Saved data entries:
------------------------------------
(* ===== verification/Policy.v ===== *)
(** * internal/adapters/policy/groups: grants from group membership

    [Grants] and [ToolRule] of adapter.go at one configuration version, and the
    characterisation of both: who may use a server type, with which caps, and
    which tools are visible under which name. *)

From S2P Require Import Prelude GoStd Config Core Contracts.

Local Open Scope Z_scope.

(** [func asStrings(v any) []string] *)
Definition asStrings (v : any) : list string :=
  match v with
  | AStrings l => l
  | AList l => omap (λ e, match e with AString s => Some s | _ => None end) l
  | _ => []
  end.

(** [func (a *Adapter) alwaysGroups() map[string]bool], as the list of its keys. *)
Definition alwaysGroups (opts : Options) : list string :=
  match opts !! "always_groups" with Some raw => asStrings raw | None => [] end.

(** The loop state of [Grants]. *)
Record acc := mkAcc {
  a_types : list string; a_groups : list string; a_admin : bool; a_pods : Z; a_lazy : bool }.

(** The server types one group entry adds. *)
Definition entryTypes (c : Config) (st : string) : list string :=
  if String.eqb st "*" then ServerNames c
  else match Config_Server c st with Some _ => [st] | None => [] end.

(** The body of the loop over [c.Authorization.Groups]. *)
Definition groupStep (c : Config) (p : Principal) (always : list string) (a : acc) (grp : Group) : acc :=
  if negb (InGroup p (gr_Name grp)) && negb (contains always (gr_Name grp)) then a
  else {| a_types := a_types a ++ (gr_ServerTypes grp ≫= entryTypes c);
          a_groups := a_groups a ++ [gr_Name grp];
          a_admin := if gr_Admin grp then true else a_admin a;
          a_pods := if gr_PodsPerUser grp >? a_pods a then gr_PodsPerUser grp else a_pods a;
          a_lazy := match gr_Tools grp with
                    | Some t => if String.eqb (gt_Loading t) "lazy" then true else a_lazy a
                    | None => a_lazy a
                    end |}.

(** [func (a *Adapter) Grants(p *core.Principal, clientName string) core.Grants] *)
Definition Adapter_Grants (c : Config) (opts : Options) (p : Principal) (clientName : string) : Grants :=
  let init := mkAcc [] [] (HasScope p (sc_Admin (id_Scopes (c_Identity c))))
                (cap_PodsPerUser (g_Caps (c_Gateway c)))
                (String.eqb (to_DefaultLoading (g_Tools (c_Gateway c))) "lazy") in
  let a := fold_left (groupStep c p (alwaysGroups opts)) (az_Groups (c_Authorization c)) init in
  let lazy1 := fold_left (λ l lg, if existsb (String.eqb lg) (a_groups a) then true else l)
                 (to_LazyForGroups (g_Tools (c_Gateway c))) (a_lazy a) in
  let lazy2 := fold_left (λ l lc, if negb (String.eqb clientName "") && HasPrefixFold clientName lc then true else l)
                 (to_LazyForClients (g_Tools (c_Gateway c))) lazy1 in
  NewGrants (p_Subject p) (a_types a) (a_groups a) (a_admin a) (a_pods a) lazy2.

(** The zero [core.ToolRule]: hidden. *)
Definition hidden : ToolRule := mkToolRule false "".

(** [func (a *Adapter) ToolRule(g core.Grants, s *config.Server, upstream string) core.ToolRule] *)
Definition Adapter_ToolRule (g : Grants) (s : Server) (upstream : string) : ToolRule :=
  let after_expose :=
    if match te_Groups (s_Tools s) !! upstream with
       | Some groups => negb (gr_IsAdmin g) && negb (existsb (Grants_InGroup g) groups)
       | None => false
       end then hidden
    else mkToolRule true (default upstream (te_Rename (s_Tools s) !! upstream)) in
  match te_Expose (s_Tools s) with
  | Some ex =>
      let listed := contains (ex_Names ex) upstream in
      if String.eqb (ex_Mode ex) "allow" then if negb listed then hidden else after_expose
      else if String.eqb (ex_Mode ex) "deny" then if listed then hidden else after_expose
      else after_expose
  | None => after_expose
  end.

(** The adapter as the interface the gateway and the router use. *)
Definition groups_policy (c : Config) (opts : Options) : AccessPolicy := {|
  Policy_Grants := Adapter_Grants c opts; Policy_ToolRule := Adapter_ToolRule |}.

(** ** Specification *)

(** The group entries of the configuration that apply to the caller. *)
Definition applies (opts : Options) (p : Principal) (grp : Group) : Prop :=
  gr_Name grp ∈ p_Groups p ∨ gr_Name grp ∈ alwaysGroups opts.

#[export] Instance applies_dec opts p grp : Decision (applies opts p grp).
Proof. unfold applies. apply _. Defined.

Definition appliedGroups (c : Config) (opts : Options) (p : Principal) : list Group :=
  filter (applies opts p) (az_Groups (c_Authorization c)).

Lemma groupStep_applies c opts p a grp :
  groupStep c p (alwaysGroups opts) a grp =
  if decide (applies opts p grp) then
    {| a_types := a_types a ++ (gr_ServerTypes grp ≫= entryTypes c);
       a_groups := a_groups a ++ [gr_Name grp];
       a_admin := gr_Admin grp || a_admin a;
       a_pods := Z.max (a_pods a) (gr_PodsPerUser grp);
       a_lazy := bool_decide (gt_Loading <$> gr_Tools grp = Some "lazy") || a_lazy a |}
  else a.
Proof.
  unfold groupStep. rewrite <- negb_orb.
  assert (InGroup p (gr_Name grp) || contains (alwaysGroups opts) (gr_Name grp) = true ↔ applies opts p grp) as Ha.
  { unfold InGroup, applies. by rewrite orb_true_iff, !contains_spec. }
  destruct (InGroup _ _ || contains _ _); cbn [negb].
  - rewrite decide_True by (by apply Ha). f_equal.
    + rewrite Z.gtb_ltb. destruct (Z.ltb_spec (a_pods a) (gr_PodsPerUser grp)); lia.
    + destruct (gr_Tools grp) as [t|]; simpl; [|done].
      destruct (String.eqb_spec (gt_Loading t) "lazy") as [->|Hl]; [done|].
      rewrite bool_decide_eq_false_2; [done|]. intros [=]; done.
  - rewrite decide_False; [done|]. by rewrite <- Ha.
Qed.

Lemma fold_groups c opts p gs a :
  let a' := fold_left (groupStep c p (alwaysGroups opts)) gs a in
  let ap := filter (applies opts p) gs in
  a_types a' = a_types a ++ (ap ≫= λ g, gr_ServerTypes g ≫= entryTypes c) ∧
  a_groups a' = a_groups a ++ (gr_Name <$> ap) ∧
  a_admin a' = (existsb gr_Admin ap || a_admin a) ∧
  a_pods a' = foldr Z.max (a_pods a) (gr_PodsPerUser <$> ap) ∧
  a_lazy a' = (existsb (λ g, bool_decide (gt_Loading <$> gr_Tools g = Some "lazy")) ap || a_lazy a).
Proof.
  revert a. induction gs as [|g gs IH]; intros a; simpl.
  { by rewrite !app_nil_r. }
  rewrite groupStep_applies, filter_cons. destruct (decide (applies opts p g)) as [Hg|Hg].
  - set (a1 := mkAcc _ _ _ _ _). destruct (IH a1) as (H1 & H2 & H3 & H4 & H5).
    rewrite H1, H2, H3, H4, H5. unfold a1. cbn. rewrite <- !app_assoc. split_and!; try done.
    + rewrite orb_assoc. f_equal. apply orb_comm.
    + clear. induction (filter (applies opts p) gs) as [|g' l IH]; csimpl; lia.
    + rewrite orb_assoc. f_equal. apply orb_comm.
  - apply IH.
Qed.

Lemma fold_or {A} (f : A → bool) l b :
  fold_left (λ acc x, if f x then true else acc) l b = b || existsb f l.
Proof.
  revert b. induction l as [|x l IH]; intros b; simpl; [by rewrite orb_false_r|].
  rewrite IH. destruct (f x), b; done.
Qed.

Lemma elem_of_entryTypes c st t :
  t ∈ entryTypes c st ↔ (st = "*" ∧ t ∈ ServerNames c) ∨ (st ≠ "*" ∧ st = t ∧ t ∈ ServerNames c).
Proof.
  unfold entryTypes. destruct (String.eqb_spec st "*") as [->|Hne]; [naive_solver|].
  destruct (Config_Server c st) as [s|] eqn:E; unfold Config_Server, ServerNames in *.
  - apply find_some_elem in E as [Hin Hs%String.eqb_eq]. rewrite list_elem_of_singleton. split.
    + intros ->. right. split_and!; [done..|]. rewrite <- Hs. by apply list_elem_of_fmap_2.
    + naive_solver.
  - rewrite elem_of_nil. split; [done|]. intros [?|(_ & -> & Hin)]; [naive_solver|].
    apply list_elem_of_fmap in Hin as (s & -> & Hin). eapply find_none_elem in E; [|done].
    by rewrite String.eqb_refl in E.
Qed.

(** The fields of the grants in terms of the applied groups. *)
Lemma Grants_fields c opts p client :
  let g := Adapter_Grants c opts p client in
  let ap := appliedGroups c opts p in
  gr_Subject g = p_Subject p ∧
  gr_Types g = sortedUnique (ap ≫= λ g, gr_ServerTypes g ≫= entryTypes c) ∧
  gr_Groups g = sortedUnique (gr_Name <$> ap) ∧
  gr_IsAdmin g = (existsb gr_Admin ap || HasScope p (sc_Admin (id_Scopes (c_Identity c)))) ∧
  gr_Pods g = foldr Z.max (cap_PodsPerUser (g_Caps (c_Gateway c))) (gr_PodsPerUser <$> ap) ∧
  gr_LazyTools g =
    ((existsb (λ g, bool_decide (gt_Loading <$> gr_Tools g = Some "lazy")) ap
      || String.eqb (to_DefaultLoading (g_Tools (c_Gateway c))) "lazy")
     || existsb (λ lg, existsb (String.eqb lg) (gr_Name <$> ap)) (to_LazyForGroups (g_Tools (c_Gateway c)))
     || existsb (λ lc, negb (String.eqb client "") && HasPrefixFold client lc)
          (to_LazyForClients (g_Tools (c_Gateway c)))).
Proof.
  intros g ap. unfold g, Adapter_Grants, NewGrants, ap, appliedGroups. cbn [gr_Subject gr_Types gr_Groups gr_IsAdmin gr_Pods gr_LazyTools].
  match goal with |- context [fold_left (groupStep _ _ _) _ ?i] =>
    destruct (fold_groups c opts p (az_Groups (c_Authorization c)) i) as (H1 & H2 & H3 & H4 & H5) end.
  rewrite !fold_or, H1, H2, H3, H4, H5. done.
Qed.

Lemma foldr_max_le l b x : x ∈ b :: l → x ≤ foldr Z.max b l.
Proof.
  induction l as [|y l IH]; rewrite !elem_of_cons; simpl.
  - intros [->|H]; [lia|by apply not_elem_of_nil in H].
  - rewrite elem_of_cons in IH. intros [->|[->|H]]; [|lia|]; etrans; [apply IH; eauto|lia|apply IH; eauto|lia].
Qed.

Lemma foldr_max_in l b : foldr Z.max b l ∈ b :: l.
Proof.
  induction l as [|y l IH]; simpl; [left|].
  rewrite !elem_of_cons in *. destruct (Z.max_spec y (foldr Z.max b l)) as [[_ ->]|[_ ->]]; naive_solver.
Qed.

(** The two checks of [ToolRule] in turn. *)
Definition exposed (s : Server) (tool : string) : bool :=
  match te_Expose (s_Tools s) with
  | Some ex => if String.eqb (ex_Mode ex) "allow" then contains (ex_Names ex) tool
               else if String.eqb (ex_Mode ex) "deny" then negb (contains (ex_Names ex) tool)
               else true
  | None => true
  end.
Definition restricted (g : Grants) (s : Server) (tool : string) : bool :=
  match te_Groups (s_Tools s) !! tool with
  | Some groups => negb (gr_IsAdmin g) && negb (existsb (Grants_InGroup g) groups)
  | None => false
  end.

Lemma ToolRule_checks g s tool :
  Adapter_ToolRule g s tool =
  if exposed s tool && negb (restricted g s tool)
  then mkToolRule true (default tool (te_Rename (s_Tools s) !! tool)) else hidden.
Proof.
  unfold Adapter_ToolRule. fold (restricted g s tool). unfold exposed.
  destruct (restricted g s tool), (te_Expose (s_Tools s)) as [ex|]; cbn [negb andb]; try done;
    destruct (String.eqb (ex_Mode ex) "allow"), (String.eqb (ex_Mode ex) "deny"), (contains (ex_Names ex) tool); done.
Qed.

Lemma exposed_spec s tool : exposed s tool = true ↔
  ∀ ex, te_Expose (s_Tools s) = Some ex →
    (ex_Mode ex = "allow" → tool ∈ ex_Names ex) ∧ (ex_Mode ex = "deny" → tool ∉ ex_Names ex).
Proof.
  unfold exposed. destruct (te_Expose (s_Tools s)) as [ex|]; [|done].
  trans ((ex_Mode ex = "allow" → tool ∈ ex_Names ex) ∧ (ex_Mode ex = "deny" → tool ∉ ex_Names ex));
    [|split; [by intros H x [= <-]|eauto]].
  rewrite <- contains_spec. destruct (String.eqb_spec (ex_Mode ex) "allow") as [->|Ha].
  { split; [|by intros [H _]; apply H]. intros H. split; [done|discriminate]. }
  destruct (String.eqb_spec (ex_Mode ex) "deny") as [->|Hd]; [|naive_solver].
  rewrite negb_true_iff, <- not_true_iff_false. split; [|by intros [_ H]; apply H].
  intros H. split; [discriminate|done].
Qed.

Lemma restricted_spec g s tool : restricted g s tool = false ↔
  ∀ gs, te_Groups (s_Tools s) !! tool = Some gs →
    gr_IsAdmin g = true ∨ ∃ grp, grp ∈ gs ∧ grp ∈ gr_Groups g.
Proof.
  unfold restricted. destruct (te_Groups (s_Tools s) !! tool) as [gs|]; [|naive_solver].
  rewrite andb_false_iff, !negb_false_iff, existsb_elem. unfold Grants_InGroup.
  setoid_rewrite contains_spec. naive_solver.
Qed.

(** ** Properties *)

(** C38. Access is granted by group membership and nothing else: a caller may
    use a server type exactly when the type is configured and some group that
    applies to the caller (held, or an always-on group) lists it or lists the
    wildcard.  A group naming a type that is not configured grants nothing. *)
Theorem Grants_Allows_iff c opts p client st :
  st ≠ "" →
  Allows (Adapter_Grants c opts p client) st = true ↔
  st ∈ ServerNames c ∧
  ∃ grp, grp ∈ az_Groups (c_Authorization c) ∧ applies opts p grp ∧
         (st ∈ gr_ServerTypes grp ∨ "*" ∈ gr_ServerTypes grp).
Proof.
  intros Hst. unfold Allows. rewrite contains_spec.
  destruct (Grants_fields c opts p client) as (_ & -> & _).
  rewrite elem_of_sortedUnique, list_elem_of_bind. setoid_rewrite list_elem_of_bind.
  setoid_rewrite elem_of_entryTypes. unfold appliedGroups. setoid_rewrite list_elem_of_filter.
  destruct (decide (st = "*")); naive_solver.
Qed.

(** The per-user pod cap of a caller is the largest of the gateway default
    and the caps of the groups that apply: never below the default, never above
    what some applying group configures; administration comes only from the
    admin scope or an applying admin group. *)
Theorem Grants_caps_admin c opts p client :
  let g := Adapter_Grants c opts p client in
  let dflt := cap_PodsPerUser (g_Caps (c_Gateway c)) in
  (∀ grp, grp ∈ appliedGroups c opts p → gr_PodsPerUser grp ≤ gr_Pods g) ∧ dflt ≤ gr_Pods g ∧
  (gr_Pods g = dflt ∨ ∃ grp, grp ∈ appliedGroups c opts p ∧ gr_Pods g = gr_PodsPerUser grp) ∧
  (gr_IsAdmin g = true ↔
     sc_Admin (id_Scopes (c_Identity c)) ∈ p_Scopes p ∨
     ∃ grp, grp ∈ appliedGroups c opts p ∧ gr_Admin grp = true).
Proof.
  intros g dflt. destruct (Grants_fields c opts p client) as (_ & _ & _ & Ha & Hp & _).
  fold g in Ha, Hp. fold dflt in Hp. rewrite Ha, Hp. split_and!.
  - intros grp Hin. apply foldr_max_le. right. by apply list_elem_of_fmap_2.
  - apply foldr_max_le. left.
  - pose proof (foldr_max_in (gr_PodsPerUser <$> appliedGroups c opts p) dflt) as H.
    rewrite elem_of_cons, list_elem_of_fmap in H. naive_solver.
  - rewrite orb_true_iff, existsb_elem. unfold HasScope. rewrite contains_spec. naive_solver.
Qed.

(** A tool is visible exactly when the server's allow list contains it (if
    it has one), its deny list does not, and the tool has no group restriction
    or the caller is an administrator or in one of the tool's groups; a visible
    tool carries its configured new name or its own. *)
Theorem ToolRule_iff g s tool :
  let r := Adapter_ToolRule g s tool in
  (tr_Visible r = true ↔
     (∀ ex, te_Expose (s_Tools s) = Some ex →
        (ex_Mode ex = "allow" → tool ∈ ex_Names ex) ∧ (ex_Mode ex = "deny" → tool ∉ ex_Names ex)) ∧
     (∀ gs, te_Groups (s_Tools s) !! tool = Some gs →
        gr_IsAdmin g = true ∨ ∃ grp, grp ∈ gs ∧ grp ∈ gr_Groups g)) ∧
  (tr_Visible r = true → tr_Name r = default tool (te_Rename (s_Tools s) !! tool)) ∧
  (tr_Visible r = false → tr_Name r = "").
Proof.
  cbv zeta. rewrite ToolRule_checks, <- exposed_spec, <- restricted_spec.
  destruct (exposed s tool), (restricted g s tool); naive_solver.
Qed.

(** ** Witness *)

Module PolicyWitness.
Definition eve : Principal := mkPrincipal "eve" "eve" "user" "" ["eng"] [] "" 0 "" "".

(** An engineer may use jira and not the atlassian server. *)
Lemma Grants_Allows_iff_witness :
  Allows (Adapter_Grants sample_config ∅ eve "") "jira" = true.
Proof.
  apply (Grants_Allows_iff sample_config ∅ eve "" "jira"); [discriminate|].
  split; [left|]. exists (mkGroup "eng" ["jira"] 0 false None). split_and!; [left|left; left|left; left].
Defined.

Example eve_not_atlassian : Allows (Adapter_Grants sample_config ∅ eve "") "mcp-atlassian" = false.
Proof. vm_compute. reflexivity. Qed.
End PolicyWitness.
------------------------------------
WORK REQUEST: Among the lines above, find those holding "when" and copy each one.

EXERCISE SOLUTION:
    use a server type exactly when the type is configured and some group that
(** A tool is visible exactly when the server's allow list contains it (if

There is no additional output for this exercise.